__Your assignment__
Produce a word-for-word restatement of the lines from the line with "apply elem_of_lookup_imap in" to the end of the listing below, inclusive.

[Provided information — start]

(** X23, a server cookie is always HttpOnly and Secure: whatever the
    definition holds (its options may say otherwise), [push] (and [set])
    on a cookie made by [defineServerCookie] encodes the value and makes
    one call [set] of the store of [next/headers], under the cookie's name,
    with options among the nine the storage forwards, in which [httpOnly]
    and [secure] are [true] and [path] is the path of the definition, or
    ['/'] when that is missing or empty; the other options of the
    definition are passed as they are. *)
Theorem server_cookie_is_http_only_and_secure def value :
  ∃ options,
    SignalCookieHandle.push
      (CookieController.asSignal (defineServerCookie def)) value
    = (let! encoded :=
         ICookieCodec.encode
           (match ServerCookieDefinition.encryption def with
            | Some codec => codec
            | None => JsonCodec (ServerCookieDefinition.schema def)
            end) value in
       cookies_set (ServerCookieDefinition.name def) encoded options)
    ∧ property options (js "httpOnly") = VBool true
    ∧ property options (js "secure") = VBool true
    ∧ property options (js "path")
      = logical_or (property (ServerCookieDefinition.options def) (js "path"))
                   (VString (js "/"))
    ∧ ToBoolean (property options (js "path")) = true
    ∧ (∀ k, k ∈ Map_keys options →
            k ∈ [js "domain"; js "expires"; js "httpOnly"; js "maxAge";
                 js "partitioned"; js "path"; js "priority"; js "sameSite";
                 js "secure"])
    ∧ (NoDup (Map_keys (ServerCookieDefinition.options def)) →
       ∀ k, k ∈ [js "domain"; js "expires"; js "maxAge"; js "partitioned";
                 js "priority"; js "sameSite"] →
            Map_get options k
            = Map_get (ServerCookieDefinition.options def) k).
Proof.
  exists (pick (CookieConfig.options
                  (RawCookieHandle.config
                     (CookieController.asRaw (defineServerCookie def))))
            [js "domain"; js "expires"; js "httpOnly"; js "maxAge";
             js "partitioned"; js "path"; js "priority"; js "sameSite";
             js "secure"]).
  split; [reflexivity|].
  unfold property. rewrite !pick_get, !strictOptions_get. decide_names.
  split_and!; [done|done|done|by apply logical_or_truthy|apply pick_keys|].
  intros Hnd k Hk. rewrite pick_get, strictOptions_get.
  change (spread [] (ServerCookieDefinition.options def))
    with (Map_from (ServerCookieDefinition.options def)).
  rewrite Map_from_entries by done.
  repeat (apply elem_of_cons in Hk as [->|Hk]; [by decide_names|]).
  by apply elem_of_nil in Hk.
Qed.
Lemma pushed_Forall (P : AnalysisResult.t -> Prop) prefix kind heading catalogue index t0 :
  (forall i entry, entry ∈ catalogue ->
     P (AnalysisResult.mk (prefix +:+ ReportGenerator.str_of_nat (index + i)) kind
          (heading +:+ c_type entry) (c_description entry) (c_severity entry)
          (c_confidence entry) (clock (t0 + i)) (c_evidence entry)
          (c_recommendations entry))) ->
  Forall P (pushed prefix kind heading catalogue index t0).
Proof.
  intros Hall. apply list.Forall_forall. intros r Hr. unfold pushed in Hr.
  apply elem_of_lookup_imap in Hr as (i & entry & -> & Hentry).
  apply Hall. by eapply list_elem_of_lookup_2.
Qed.

Lemma catalogue_entries (data : list value) (entry : Canned) :
  entry ∈ identifyPatterns data ++ detectAnomalies data ++ findCorrelations data ->
  c_evidence entry `sublist_of` data /\
  (length (c_evidence entry) <= 4)%nat /\
  c_severity entry <> Severity.critical /\
  (65 # 100 <= c_confidence entry)%Q /\ (c_confidence entry <= 1)%Q.
Proof.
  intros Hin. apply list_elem_of_In in Hin. simpl in Hin.
  repeat (destruct Hin as [<-|Hin]); [..|done]; cbn [c_evidence c_severity c_confidence];
    (split; [apply slice_sublist|]);
    (split; [etransitivity; [apply slice_sublist | lia]|]);
    (split; [done|]); split; by apply Qle_bool_imp_le.
Qed.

[Provided information — finish]

__Solution__
  apply elem_of_lookup_imap in Hr as (i & entry & -> & Hentry).
  apply Hall. by eapply list_elem_of_lookup_2.
Qed.

Lemma catalogue_entries (data : list value) (entry : Canned) :
  entry ∈ identifyPatterns data ++ detectAnomalies data ++ findCorrelations data ->
  c_evidence entry `sublist_of` data /\
  (length (c_evidence entry) <= 4)%nat /\
  c_severity entry <> Severity.critical /\
  (65 # 100 <= c_confidence entry)%Q /\ (c_confidence entry <= 1)%Q.
Proof.
  intros Hin. apply list_elem_of_In in Hin. simpl in Hin.
  repeat (destruct Hin as [<-|Hin]); [..|done]; cbn [c_evidence c_severity c_confidence];
    (split; [apply slice_sublist|]);
    (split; [etransitivity; [apply slice_sublist | lia]|]);
    (split; [done|]); split; by apply Qle_bool_imp_le.
Qed.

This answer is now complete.